Agents and other players within the sales industry have reacted with growing concern - although some believe the circumstances on the ground give rise to some hope.
“The mounting political uncertainty has undoubtedly contributed to the underwhelmingly low house price growth. It is no surprise to see pockets of the market taking a reserved approach, yet regions such as the North West, and the East and West Midlands are bucking the trend. This is especially surprising given that we are currently only a matter of days away from potentially leaving the EU” says Nick Leeming of Jackson-Stops.
“Many of our branches reported a strong start to the year, as buyers are becoming impatient with ongoing economic and political turmoil. It is frustrating that we are still unable to see the light at the end of this Brexit tunnel, however we are still expecting a modest spring bounce” he adds.
“After last month’s encouraging figures, this month’s UK house price index is much gloomier, showing once again it is dangerous to read too much into one set of numbers” cautions Jeremy Leaf, north London estate agent and a former RICS residential chairman.
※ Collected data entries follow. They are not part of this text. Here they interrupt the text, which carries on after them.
(* ===== verification/Actions.v ===== *)
(** * Governed actions

    agentos/process/action.go (the data of an action and its validation) and
    internal/usecase/agentosaction (idempotency.go, memory_store.go, runtime.go): an action
    passes a dry run and an approval, where its request asks for them, before its execution
    is recorded.

    The runtime reads a status and writes the next one in two store calls, so its
    operations are programs of calls ([Calls]).  The copies that the store makes are equal
    to the originals here and left out; a nil and an empty slice are the same list. *)

From S2P Require Import Prelude Types Graph Scope Json Idempotency Calls Process Ledger.
Import process ledger.

Module action.

(** ** agentos/process/action.go *)

Record ActionRef := {
  arf_ActionID : string;
  arf_AccountID : string;
  arf_ProjectID : string;
}.

Definition ActionRiskLow : string := "low".
Definition ActionRiskMedium : string := "medium".
Definition ActionRiskHigh : string := "high".
Definition ActionRiskCritical : string := "critical".

Record ActionRiskAssessment := {
  risk_Level : string;
  risk_Reason : string;
  risk_EvidenceRefs : list LedgerDataRef;
  risk_AssessedAt : time;
}.

Record GovernedActionSpec := {
  asp_ActionID : string;
  asp_IdempotencyKey : string;
  asp_AccountID : string;
  asp_ProjectID : string;
  asp_ProcessID : string;
  asp_Resource : ResourceRef;
  asp_Kind : string;
  asp_Intent : string;
  asp_RequestedBy : ActorRef;
  asp_RequestedAt : time;
  asp_DryRunRequired : bool;
  asp_ApprovalRequired : bool;
  asp_Risk : ActionRiskAssessment;
  asp_InputRefs : list LedgerDataRef;
  asp_CompensationRef : option LedgerDataRef;
  asp_Metadata : go_map string;
}.

Record GovernedActionStatus := {
  ast_ActionID : string;
  ast_AccountID : string;
  ast_ProjectID : string;
  ast_ProcessID : string;
  ast_Resource : ResourceRef;
  ast_Kind : string;
  ast_LifecycleState : string;
  ast_DryRunState : string;
  ast_ApprovalState : string;
  ast_ExecutionState : string;
  ast_Risk : ActionRiskAssessment;
  ast_Reason : string;
  ast_UpdatedAt : time;
}.

Record ActionDryRunResult := {
  adr_IdempotencyKey : string;
  adr_Succeeded : bool;
  adr_Summary : string;
  adr_Risk : ActionRiskAssessment;
  adr_OutputRefs : list LedgerDataRef;
  adr_RecordedAt : time;
}.

Record ActionApprovalDecision := {
  aad_IdempotencyKey : string;
  aad_Approved : bool;
  aad_Actor : ActorRef;
  aad_Reason : string;
  aad_DecidedAt : time;
}.

Record ActionExecutionResult := {
  aer_IdempotencyKey : string;
  aer_Succeeded : bool;
  aer_Summary : string;
  aer_OutputRefs : list LedgerDataRef;
  aer_ArtifactRefs : list ArtifactRef;
  aer_RecordedAt : time;
}.

Record ActionCancelRequest := {
  acr_IdempotencyKey : string;
  acr_Actor : ActorRef;
  acr_Reason : string;
  acr_RequestedAt : time;
}.

Record ActionScope := {
  asc_AccountID : string;
  asc_ProjectID : string;
  asc_ProcessID : string;
  asc_Resource : ResourceRef;
  asc_Kind : string;
  asc_LifecycleState : string;
  asc_Limit : Z;
}.

Definition ActionRequested : string := "requested".
Definition ActionWaitingDryRun : string := "waiting_dry_run".
Definition ActionWaitingApproval : string := "waiting_approval".
Definition ActionReady : string := "ready".
Definition ActionExecuting : string := "executing".
Definition ActionExecuted : string := "executed".
Definition ActionFailed : string := "failed".
Definition ActionCanceled : string := "canceled".

Definition ActionDryRunPending : string := "pending".
Definition ActionDryRunSucceeded : string := "succeeded".
Definition ActionDryRunFailed : string := "failed".

Definition ActionApprovalPending : string := "pending".
Definition ActionApprovalApproved : string := "approved".
Definition ActionApprovalRejected : string := "rejected".

Definition ActionExecutionPending : string := "pending".
Definition ActionExecutionSucceeded : string := "succeeded".
Definition ActionExecutionFailed : string := "failed".

#[global] Instance ActionRiskAssessment_eq_dec : EqDecision ActionRiskAssessment.
Proof. solve_decision. Defined.

Definition zero_ActionRiskAssessment : ActionRiskAssessment := {|
  risk_Level := ""; risk_Reason := ""; risk_EvidenceRefs := []; risk_AssessedAt := zero_time |}.

Definition zero_GovernedActionSpec : GovernedActionSpec := {|
  asp_ActionID := ""; asp_IdempotencyKey := ""; asp_AccountID := ""; asp_ProjectID := "";
  asp_ProcessID := ""; asp_Resource := zero_ResourceRef; asp_Kind := ""; asp_Intent := "";
  asp_RequestedBy := zero_ActorRef; asp_RequestedAt := zero_time; asp_DryRunRequired := false;
  asp_ApprovalRequired := false; asp_Risk := zero_ActionRiskAssessment; asp_InputRefs := [];
  asp_CompensationRef := None; asp_Metadata := None |}.

Definition zero_GovernedActionStatus : GovernedActionStatus := {|
  ast_ActionID := ""; ast_AccountID := ""; ast_ProjectID := ""; ast_ProcessID := "";
  ast_Resource := zero_ResourceRef; ast_Kind := ""; ast_LifecycleState := ""; ast_DryRunState := "";
  ast_ApprovalState := ""; ast_ExecutionState := ""; ast_Risk := zero_ActionRiskAssessment;
  ast_Reason := ""; ast_UpdatedAt := zero_time |}.

Definition validateGovernedActionIdentity (spec : GovernedActionSpec) : result unit :=
  fail_if (asp_ActionID spec == "") (Errorf ErrInvalidGovernedAction "action id is required");;
  fail_if (asp_IdempotencyKey spec == "") (Errorf ErrInvalidGovernedAction "idempotency key is required");;
  fail_if (asp_AccountID spec == "") (Errorf ErrInvalidGovernedAction "account id is required");;
  fail_if (asp_ProjectID spec == "") (Errorf ErrInvalidGovernedAction "project id is required");;
  fail_if (asp_Kind spec == "") (Errorf ErrInvalidGovernedAction "kind is required").

Definition validateGovernedActionResource (accountID projectID : string) (resource : ResourceRef)
    (scopeErr : sentinel) : result unit :=
  validateTenantResource accountID projectID resource scopeErr "resource must be in action tenant scope".

Definition validateGovernedActionScope (accountID projectID processID : string) (resource : ResourceRef)
    (scopeErr : sentinel) : result unit :=
  fail_if ((processID == "") && (rr_Kind resource == ""))
    (Errorf scopeErr "process id or resource ref is required");;
  validateGovernedActionResource accountID projectID resource scopeErr.

Definition validateActionDataRef (ref : LedgerDataRef) : result unit :=
  fail_if (ldr_Kind ref == "") (Errorf ErrInvalidGovernedAction "data ref kind is required");;
  fail_if ((ldr_URI ref == "") && (ldr_ArtifactID ref == ""))
    (Errorf ErrInvalidGovernedAction "data ref uri or artifact id is required").

Definition validateActionDataRefs (refs : list LedgerDataRef) : result unit :=
  forM validateActionDataRef refs.

Definition validateActionRefs (refs : list LedgerDataRef) (optionalRef : option LedgerDataRef)
    (moreRefs : list LedgerDataRef) : result unit :=
  validateActionDataRefs refs;;
  match optionalRef with Some ref => validateActionDataRef ref | None => Ok tt end;;
  validateActionDataRefs moreRefs.

Definition ValidateGovernedActionSpec (spec : option GovernedActionSpec) : result unit :=
  match spec with
  | None => Err (Errorf ErrInvalidGovernedAction "governed action spec is required")
  | Some spec =>
      validateGovernedActionIdentity spec;;
      validateGovernedActionScope (asp_AccountID spec) (asp_ProjectID spec) (asp_ProcessID spec)
        (asp_Resource spec) ErrInvalidGovernedAction;;
      validateActionRefs (asp_InputRefs spec) (asp_CompensationRef spec)
        (risk_EvidenceRefs (asp_Risk spec))
  end.

Definition ValidateActionRef (ref : ActionRef) : result unit :=
  fail_if (arf_ActionID ref == "") (Errorf ErrInvalidGovernedActionScope "action id is required");;
  fail_if (arf_AccountID ref == "") (Errorf ErrInvalidGovernedActionScope "account id is required");;
  fail_if (arf_ProjectID ref == "") (Errorf ErrInvalidGovernedActionScope "project id is required").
“However, we are finding that the mood reflected on the ground - a patchy market at best in some areas whereas in other, sometimes even those adjoining - there is more optimism. This is borne out perhaps more in the numerous micro markets of London where local factors are often much more relevant than the national picture” he continues.
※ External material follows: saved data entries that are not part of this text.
(** What is never lost or rewritten. *)
Record batch_grows (s s' : MemoryStore) : Prop := {
  bg_specs : specs s ⊆ specs s';
  bg_starts : startKeys s ⊆ startKeys s';
  bg_status_keys : statusKeys s ⊆ statusKeys s';
  bg_chunk_keys : chunkKeys s ⊆ chunkKeys s';
}.

#[global] Instance batch_grows_preorder : PreOrder batch_grows.
Proof. split; [by split|]. intros s1 s2 s3 [] []. split; etrans; eassumption. Qed.

Lemma batch_ok_new : batch_ok NewMemoryStore.
Proof. split; intros *; cbn; by rewrite ?lookup_empty. Qed.

Lemma counted_mono s s' id status : chunkKeys s ⊆ chunkKeys s' → counted s id status → counted s' id status.
Proof. intros Hg (K & HK & ?). exists K. split; [|done]. apply subseteq_dom in Hg. set_solver. Qed.

Lemma status_ok_mono s s' spec status : chunkKeys s ⊆ chunkKeys s' → status_ok s spec status → status_ok s' spec status.
Proof. intros Hg (? & ? & ?). split_and!; [done..|by eapply counted_mono]. Qed.
#[local] Hint Resolve status_ok_mono : core.

(** ** Counters *)

Lemma int32_succ z : int32 (int32 z + 1) = int32 (z + 1).
Proof.
  unfold int32, wrap. set (h := (2 ^ (32 - 1))%Z). set (m := (2 ^ 32)%Z).
  replace ((z + h) mod m - h + 1 + h)%Z with ((z + h) mod m + 1)%Z by lia.
  rewrite Z.add_mod_idemp_l by done. do 2 f_equal. lia.
Qed.

Lemma int32_le z : (0 ≤ z)%Z → (int32 z ≤ z)%Z.
Proof.
  intros Hz. unfold int32, wrap. pose proof (Z.mod_le (z + 2 ^ (32 - 1)) (2 ^ 32)) as Hle. lia.
Qed.

Lemma chunk_count chunks :
  (Z.of_nat (length chunks) ≤ max_int32)%Z → worksetChunkCount chunks = Z.of_nat (length chunks).
Proof.
  intros Hlen. unfold worksetChunkCount.
  assert (∀ n, (0 ≤ n)%Z → (n + Z.of_nat (length chunks) ≤ max_int32)%Z →
    foldl (λ count _, int32 (count + 1)) n chunks = (n + Z.of_nat (length chunks))%Z) as Hgen; [|apply Hgen; lia].
  clear Hlen. induction chunks as [|c chunks IH]; intros n Hn Hle; cbn [foldl length] in *; [lia|].
  rewrite int32_small by lia. rewrite IH; lia.
Qed.

Lemma ValidateWorksetSpec_ids spec :
  ValidateWorksetSpec (Some spec) = Ok tt →
  wsp_WorksetID spec ≠ "" ∧ wsp_AccountID spec ≠ "" ∧ wsp_ProjectID spec ≠ "" ∧
  (Z.of_nat (length (wsp_Chunks spec)) ≤ max_int32)%Z.
Proof.
  cbn -[validateWorksetScope validateWorksetItemsRef]. intros ([] & Hi & Hrest)%bind_Ok.
  apply bind_Ok in Hrest as ([] & _ & Hrest). apply bind_Ok in Hrest as ([] & _ & Hc).
  unfold validateWorksetChunks in Hc. apply bind_Ok in Hc as ([] & Hlen%fail_if_Ok & _).
  unfold validateWorksetIdentity in Hi.
  apply bind_Ok in Hi as ([] & ?%fail_if_Ok & Hi). apply bind_Ok in Hi as ([] & _ & Hi).
  apply bind_Ok in Hi as ([] & ?%fail_if_Ok & Hi). apply bind_Ok in Hi as ([] & ?%fail_if_Ok & _).
  simplify_bool. split_and!; [done..|lia].
Qed.

(** One more result, recorded under a new key. *)
Lemma counted_insert s id key status st progress :
  counted s id status → wck_WorksetID key = id → chunkKeys s !! key = None →
  wpr_CompletedChunks progress = int32 (wpr_CompletedChunks (wst_Progress status) + 1) →
  wst_Progress st = progress →
  ∀ s', chunkKeys s' = <[key := st]> (chunkKeys s) → counted s' id st.
Proof.
  intros (K & HK & Hid & Hn) Hkey Hnew Hp Hst s' Hs'. exists ({[key]} ∪ K). rewrite Hs', dom_insert.
  split; [set_solver|]. split; [set_solver|]. rewrite Hst, Hp, Hn, int32_succ.
  rewrite size_union; [rewrite size_singleton; f_equal; lia|].
  apply not_elem_of_dom in Hnew. set_solver.
Qed.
Meanwhile Marc von Grundherr, director of London agency Benham and Reeves, says: “Much like Brexit itself, it seems to be one step forward, two steps back where the UK property market is concerned at the moment. London continues to suffer most as the higher price of property is resulting in more drastic adjustments than elsewhere. However, this is seeing a returning air of confidence from an investment standpoint and we’ve seen a consistent level of interest from the foreign market investors so far this year.”
Jeff Knight, marketing director for Foundation Home Loans says: “The Office for Budget Responsibility has already downwardly revised its forecasts for the year and we are no closer to knowing what will happen on March 29. The lowest annual rate of growth since 2013 is also a pretty clear marker. When it comes to buying behaviour, hesitation is certainly taking over.”
And John Goodall of buy to let specialist lender Landbay adds: “Affordability remains a key concern. When you also factor in poor saving rates and relatively weak wage growth, saving towards a deposit on a home of their own [for first time buyers] is near impossible. That is why we need to shine a light on investment in house building, ensuring it is strategic in solving the affordability problem.”